OPINION:It takes the power of a good idea.
A “comprehensive and progressive” version of Trans-Pacific Partnership (CPTPP) will be signed by eleven members of the original fellowship in Santiago on March 8.
The good idea is that trade and investment can be boosted by more open markets and better trade rules.
Some mistakenly see trade as a “zero sum game” – we can only win if others lose, or if others win we must be losing.
New Zealand has very little to do to implement CPTPP, which preserves much of the old TPP.
The original text and list of 22 amendments can be viewed on the MFAT web site.
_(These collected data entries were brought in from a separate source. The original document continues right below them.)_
Definition accept_cancel_request (req : positive) : M unit :=
  k ← sk_get req;
  _ ← AssertS (bool_decide (sk_state k = CL_LOGIN));
  let peering_enabled := bool_decide (cf_peer_id cf > 0) in
  let peer_id := key_peer (sk_cancel_key k) in
  if peering_enabled && bool_decide (cf_peer_id cf <> peer_id) then accept_cancel_request_for_peer peer_id req
  else
    _ ← (if peering_enabled then sk_mod req (set_cancel_key (restore_ttl (sk_cancel_key k))) else mret tt);
    k ← sk_get req;
    w ← getS;
    found ← find_key (sk_cancel_key k) (w_pool_list w);
    match found with
    | None => disconnect_c E cf req false (str "failed cancel request")
    | Some (pool, main_client) => cancel_query_of req pool main_client
    end.

(** ** Sending it on *)

Definition forward_cancel_request (server : positive) : M unit :=
  ks ← sk_get server;
  p ← found (sk_pool ks);
  req ← first_socket (PoolSlot p waiting_cancel_req_list);
  pool ← pl_get p;
  d ← db_get (pl_db pool);
  let forwarding_to_peer := bool_decide (db_peer_id d <> 0) in
  req ← lift (match req with Some r => Ok r | None => Fatal end);
  kr ← sk_get req;
  _ ← AssertS (bool_decide (sk_state kr = CL_WAITING_CANCEL));
  _ ← AssertS (bool_decide (sk_state ks = SV_LOGIN));
  _ ← sk_mod server (set_link (Some req));
  _ ← sk_mod req (set_link (Some server));
  if negb forwarding_to_peer && bool_decide (sk_canceled_server kr = None) then
    disconnect_c E cf req false (str "not sending cancel request for client that is now idle")
  else
    key ← (if forwarding_to_peer then mret (sk_cancel_key kr)
           else t ← found (sk_canceled_server kr); kt ← sk_get t; mret (sk_cancel_key kt));
    res ← SEND_wrap E 16 server (fun b => pktbuf_write_CancelRequest b key);
    if negb res then disconnect_c E cf req false (str "failed to send cancel request")
    else
      _ ← change_client_state req CL_ACTIVE_CANCEL;
      _ ← change_server_state cf server SV_ACTIVE_CANCEL;
      oe_continue E server.

End Cancel.

Section CancelRefine.
Context `{Realloc} {K : Type} (E : ObjEnv K) `{!EnvOk E} (cf : Config).
Implicit Types w : World K.

Lemma vkeep_find_peer n : vkeep (@find_peer K n).
Proof using.
  unfold find_peer. apply vkeep_bind; [vkeep_solve|]. intros w. generalize (w_peer_list w) as l. clear w.
  induction l as [|p l IH]; cbn [find_peer_in]; [vkeep_solve|]. apply vkeep_bind; [vkeep_solve|]. intros d.
  case_decide; [vkeep_solve|done].
Qed.

(** Making a pool opens nothing and touches no socket. *)
Lemma new_peer_pool_wp d w :
  wp (new_peer_pool E d) (fun _ w' => rtc vstep (view w) (view w') /\ vs (view w') = vs (view w)) w.
Proof using.
  unfold new_peer_pool. apply wp_bind, wp_vkeep; [vkeep_solve|]. intros ok w1 Hv1. rewrite <- Hv1.
  destruct ok; cbn [negb]; [|by wgo]. apply wp_bind, wp_getS. apply wp_bind, wp_modS. apply wp_ret. split; [|done].
  set (p := fresh (dom (w_pools w1))).
  assert (Hp : w_pools w1 !! p = None) by (apply not_elem_of_dom, is_fresh).
  apply rtc_once. unfold view; cbn. rewrite fmap_insert. apply (VS_new_pool (view w1) p d None). cbn.
  by rewrite lookup_fmap, Hp.
Qed.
What CPTPP does for New Zealand is to:
Open up new markets by cutting the tariffs that our exporters have to pay, especially in four economies – Japan, Mexico, Canada and Peru
Tackle non-tariff barriers, which add costs and make things more difficult for exporters
Provide for easier trade in smart, innovative, knowledge-heavy sectors such as IT, consultancy, transport, logistics, distribution or computer services
Include rules to promote an open digital economy, the next frontier of trade
Include specific commitments to make it easier for small firms to do business
Set up a framework of other rules including good environmental practices and decent labour standards – which go further than any trade agreement to date.
Critically, CPTPP fully preserves the New Zealand Government’s right to regulate in the national interest in areas like public health, the environment and to meet its obligations under the Treaty of Waitangi.
The agreement continues to offer rights to foreign investors, including a means of settling legitimate disputes where those rights are infringed, but the scope for such actions is now more limited.
The Government sees this agreement as a forerunner of a new progressive and inclusive trade agenda.
This too is a good idea - to make trade work better for everyone and to improve the way these agreements are negotiated.
TPP has been a long time coming.
Despite the long shadow cast over the international trading system by a certain Administration in the United States, the time for TPP is surely now.